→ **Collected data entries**
[Start of section]

(** * TopoFlow channel routing: a shallow embedding of
      [topoflow/components/channels_base.py]

    The per-tick update cascade of the channels component ([update] and
    the methods it calls) is embedded as pure functions on an explicit
    component state.

    - Cell values are real numbers: arithmetic is exact and rounding is not
      modelled.  Division, [sqrt], [ln] and the power are the total
      functions of the real-number library; where numpy would produce
      [inf] or [nan] (a zero divisor, a negative radicand) the embedding
      has an ordinary real, and no theorem below rests on that value.  The
      stability guard, whose whole subject is the IEEE special values, is
      embedded separately on IEEE 754 values ([spec_float]) in
      [Module Guard].  The depth formulas of [update_channel_depth] are
      embedded a second time in binary64 ([Module B64]), and the time-step
      helpers of [utils/tf_utils.py] only so: their outcome at ordinary
      inputs depends on the rounding.
    - A 2D numpy array of the DEM's shape is a function from the raveled
      cell ID to its value; [n_pixels] bounds the cells that exist.
    - numpy arrays are objects that are mutated in place and may be reached
      through several attributes.  The state therefore holds a store of
      named array objects ([heap]) and, for the attributes that the source
      binds conditionally ([self.Q], [self.vol]), the object each one is
      bound to.

    Beside the tick, the file embeds the velocity closures, the repair of
    the slope grid, the extreme values and totals of [finalize] and the
    earlier stability guards of the same component, the degree-day snow
    component ([snow_base.py], [snow_degree_day.py], in [Module Snow]),
    the stopping rules of the driver ([topoflow_driver.py], in
    [Module Driver]) and a few helpers of [utils/tf_utils.py] and
    [utils/visualize.py]. *)

From Stdlib Require Import String.
From Stdlib Require Import Reals Lra Lia List Bool Arith Permutation.
From Stdlib Require Import ZArith SpecFloat FunctionalExtensionality.
Import ListNotations.
Local Open Scope R_scope.

(** ** numpy idioms on real-valued arrays *)

Module Np.

Abbreviation cell := nat (only parsing).
Abbreviation grid := (nat -> R) (only parsing).
Abbreviation mask := (nat -> bool) (only parsing).

(** A numpy value handed to the component is a 0-d array (a scalar) or a
    2D grid. *)
Inductive ndarray : Type :=
| Scalar (x : R)
| Grid (g : grid).

(** The value a (broadcast) array has at a cell. *)
Definition at_ (a : ndarray) (i : cell) : R :=
  match a with Scalar x => x | Grid g => g i end.

(** Elementwise binary operation with numpy broadcasting: two scalars
    give a scalar, anything else a grid. *)
Definition lift2 (op : R -> R -> R) (a b : ndarray) : ndarray :=
  match a, b with
  | Scalar x, Scalar y => Scalar (op x y)
  | _, _ => Grid (fun i => op (at_ a i) (at_ b i))
  end.

Definition add := lift2 Rplus.
Definition sub := lift2 Rminus.
Definition mul := lift2 Rmult.

(** Comparisons producing booleans, as in [a < b], [a > 0], [a == 0]. *)
Definition Rltb (x y : R) : bool := if Rlt_dec x y then true else false.
Definition Rleb (x y : R) : bool := if Rle_dec x y then true else false.
Definition Reqb (x y : R) : bool := if Req_dec_T x y then true else false.

(** [x ** y] for a float exponent [y > 0]: [0 ** y] is [0]; a positive
    base is the real power.  (numpy yields NaN for a negative base and a
    fractional exponent; no claim depends on that case.) *)
Definition power (x y : R) : R :=
  if Reqb x 0 then 0 else Rpower x y.

Definition zeros : grid := fun _ => 0.

(** [a[w] = v] for a boolean mask [w]. *)
Definition mask_assign (a : grid) (w : mask) (v : grid) : grid :=
  fun i => if w i then v i else a i.

(** Single-cell store. *)
Definition upd (a : grid) (i : cell) (v : R) : grid :=
  fun j => if Nat.eqb i j then v else a j.

(** [a[ids] = v] for an index list and a scalar [v]. *)
Definition assign_at (a : grid) (ids : list cell) (v : R) : grid :=
  fold_left (fun acc i => upd acc i v) ids a.

(** [a[ids]] (fancy indexing: gather). *)
Definition take (a : grid) (ids : list cell) : list R := map a ids.

(** [a[p] += vals].  numpy evaluates [a[p] + vals] on the array as it is
    before the statement and then stores the results one index at a
    time, so that a repeated index keeps only its last store. *)
Definition iadd_at (a : grid) (p : list cell) (vals : list R) : grid :=
  fold_left (fun acc pv => upd acc (fst pv) (a (fst pv) + snd pv))
            (combine p vals) a.

(** [.sum()] of a list of values and of a whole grid of [n] cells. *)
Definition sum_list (l : list R) : R := fold_right Rplus 0 l.
Definition gsum (n : nat) (a : grid) : R := sum_list (map a (seq 0 n)).

End Np.
Import Np.

(** ** The D8 flow network (consumed as a read-only service)

    [d8_base] is not part of the embedded sources; the component reads the
    attributes below.  [groups] lists the eight triples
    [(p1_OK, p1, w1) ... (p8_OK, p8, w8)] in order: [w_IDs] are the cells
    that drain in one of the eight directions and [p_IDs] their parents. *)

Record d8_group : Type := mkGroup {
  p_OK  : bool;
  p_IDs : list cell;
  w_IDs : list cell
}.

Record d8_base : Type := mkD8 {
  groups     : list d8_group;
  noflow_IDs : list cell;
  parent_IDs : cell -> cell;
  ds         : grid
}.

(** ** Component configuration and inputs (fixed during a tick) *)

(** The 2D array objects, named by the attribute that first holds them.
    [o_ET] is the grid of another component, received by reference. *)
Inductive obj : Type :=
| o_d | o_u | o_f | o_froude | o_tau | o_u_star
| o_A_wet | o_P_wet | o_Rh | o_S_free
| o_vol_chan | o_vol | o_vol_flood | o_vol_stored | o_vol_bankfull
| o_Qc | o_Q | o_Qf | o_d_flood
| o_ET.

Definition obj_eq_dec : forall a b : obj, {a = b} + {a <> b}.
Proof. decide equality. Defined.

(** The evaporation input, which the framework passes by reference: a
    scalar, or the grid object [o_ET] living in the shared store. *)
Inductive ndref : Type :=
| RefScalar (x : R)
| RefGrid.

Record params : Type := mkParams {
  FLOOD_OPTION    : bool;
  ATTENUATE       : bool;
  KINEMATIC_WAVE  : bool;
  DYNAMIC_WAVE    : bool;
  MANNING         : bool;
  LAW_OF_WALL     : bool;
  CHECK_STABILITY : bool;
  dt        : R;
  da        : ndarray;
  n_pixels  : nat;
  width     : grid;
  angle     : ndarray;      (* radians *)
  nval      : ndarray;
  z0val     : ndarray;
  S_bed     : grid;
  d0        : ndarray;
  d_bankfull : ndarray;
  d8        : d8_base;
  outlet_ID : cell;
  rho_H2O   : ndarray;
  P_rain    : ndarray;
  SM        : ndarray;
  GW        : ndarray;
  ET        : ndref;
  IN        : ndarray;
  MR        : ndarray
}.

(** [set_constants] *)
Definition g : R := 9.81.
Definition aval : R := 0.476.
Definition kappa : R := 0.408.
Definition law_const : R := sqrt g / kappa.
Definition one_third : R := 1 / 3.
Definition two_thirds : R := 2 / 3.

(** Assigned in [initialize_computed_vars] when [FLOOD_OPTION] is set, and
    read only by the flood steps. *)
Definition flood_manning_n : R := 0.10.
Definition width_ratio : R := 5.

(** ** Component state *)

(** The 0-d arrays ("mutable scalars"). *)
Inductive sobj : Type :=
| s_vol_R | s_vol_Q | s_vol_edge
| s_vol_chan_sum | s_vol_chan_sum0 | s_vol_flood_sum
| s_Q_outlet | s_u_outlet | s_d_outlet | s_f_outlet
| s_Q_peak | s_T_peak | s_u_peak | s_Tu_peak | s_d_peak | s_Td_peak.

Definition sobj_eq_dec : forall a b : sobj, {a = b} + {a <> b}.
Proof. decide equality. Defined.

[End of section]

→ **EXERCISE REQUIREMENTS**
Retype the records above, but only those lines that fall between the line containing "(** [set_constants] *)" and the line containing "s_d_outlet | s_f_outlet", with both of those lines included, exactly as written.

→ **TASK ANSWER**
(** [set_constants] *)
Definition g : R := 9.81.
Definition aval : R := 0.476.
Definition kappa : R := 0.408.
Definition law_const : R := sqrt g / kappa.
Definition one_third : R := 1 / 3.
Definition two_thirds : R := 2 / 3.

(** Assigned in [initialize_computed_vars] when [FLOOD_OPTION] is set, and
    read only by the flood steps. *)
Definition flood_manning_n : R := 0.10.
Definition width_ratio : R := 5.

(** ** Component state *)

(** The 0-d arrays ("mutable scalars"). *)
Inductive sobj : Type :=
| s_vol_R | s_vol_Q | s_vol_edge
| s_vol_chan_sum | s_vol_chan_sum0 | s_vol_flood_sum
| s_Q_outlet | s_u_outlet | s_d_outlet | s_f_outlet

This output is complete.